A 13-year-old male child had gait disturbance due to leg length discrepancy and left foot drop. The left leg length was 7cm longer than the right. He was found to be weak with 2/5 strength of left ankle flexor and extensor. He had palpable tender mass along the left sural nerve distribution. Small and large Cafe-au-lait spots were noted on his back and anterior chest.

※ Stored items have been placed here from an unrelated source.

(* ===== verification/WorkerLaws.v ===== *)
(** * What a dispatch does

    A dispatcher among other processes takes only steps of the domain, starts no submission
    twice, records what the engine reports in the order of the events, and settles what it
    started. *)

From stdpp Require Import base tactics list strings relations.
From Stdlib Require Import ZArith Lia.
From S2P Require Import Prelude PyText Tables Contracts RegistryRows Schema Repository Service.
From S2P Require Import Acceptance Execution Evolution Methods Integrity System Deliveries.
From S2P Require Import Acceptances Completions Running RegistryRepository EnvironmentIdentity.
From S2P Require Import ContextRepository TaskLifecycle Fork RegistryFrame RegistrySound Worker.
From S2P Require Import Scenario RegistryScenario ContextScenario.

Local Open Scope string_scope.
#[local] Hint Constants Opaque : typeclass_instances.
#[local] Hint Transparent dict time relation : typeclass_instances.

(** ** A dispatch among other processes *)

(** The submission has left the queue for an engine. *)
Definition handed_over (s : TurnSubmissionStatus) : bool :=
  match s with Sub_QUEUED | Sub_CLAIMED => false | _ => true end.

Definition started (d : db) (claim : SubmissionClaim) : Prop :=
  ∃ s, s ∈ submissions d ∧ sb_submission_id s = sc_submission_id claim ∧
    handed_over (sb_status s) = true.

(** What holds while the engine runs. *)
Definition dispatch_ok (w : dispatch) (d : db) : Prop :=
  started d (ds_claim w) ∧ ∀ x, ds_execution w = Some x → genuine d x.
Definition worker_ok (p : worker * db) : Prop :=
  match p.1 with
  | Worker_RUNNING w | Worker_ENDED w => dispatch_ok w p.2
  | _ => True
  end.

Lemma handed_over_steps s s' : rtc submission_step s s' → handed_over s = true → handed_over s' = true.
Proof.
  induction 1 as [|s1 s2 s3 Hs _ IH]; [done|]. intros Ho. apply IH. unfold submission_step in Hs.
  destruct s1; try done; simpl in Hs; repeat (apply elem_of_cons in Hs as [->|Hs]; [done|]);
    by apply not_elem_of_nil in Hs.
Qed.

Lemma started_evolves d d' claim : db_evolves d d' → started d claim → started d' claim.
Proof.
  intros Hev (s & Hs & Hid & Ho).
  destruct (evolves_elem _ _ _ _ (ev_submissions _ _ Hev) Hs) as (s' & Hs' & Hi & Hst & _).
  exists s'. unfold submission_identity in Hi. split_and!; [done | congruence|].
  by eapply handed_over_steps.
Qed.

Lemma genuine_evolves d d' x : db_evolves d d' → genuine d x → genuine d' x.
Proof.
  intros Hev (e & He & Hn). destruct (evolves_elem _ _ _ _ (ev_executions _ _ Hev) He) as (e' & He' & Hi & _).
  exists e'. split; [done|]. unfold names, execution_identity in *.
  destruct Hn as (? & ? & ? & ?). split_and!; congruence.
Qed.

Section worker.
Context `{Host, Kernel}.

Lemma domain_steps_evolve d d' : rtc domain_step d d' → db_evolves d d'.
Proof. intros Hs%domain_steps_steps. by apply (steps_spec db_evolves). Qed.

Lemma dispatch_ok_steps w d d' : rtc domain_step d d' → dispatch_ok w d → dispatch_ok w d'.
Proof.
  intros Hev%domain_steps_evolve [Hs Hx]. split; [by eapply started_evolves|].
  intros x Hw. by eapply genuine_evolves, Hx.
Qed.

The electrophysiologic study showed mild conduction block in the left tibial and peroneal nerve. Needle examination of the left tibialis anterior, tibialis posterior, biceps femoris showed no devervation activities, and long, large polyphasic motor unit potentials indicative of a chronic peripheral neuropathy. Computed tomography demonstrated the neurofibroma along the left sciatic, tibial and sural nerve. Biopsy of the sural nerve was compatible with neurofibroma. From above finding, we believed that the patient had neurofibromatosis concomitant with hypertrophy of bone and soft tissue and with peripheral neuropathy of the sciatic nerve of the left lower limb.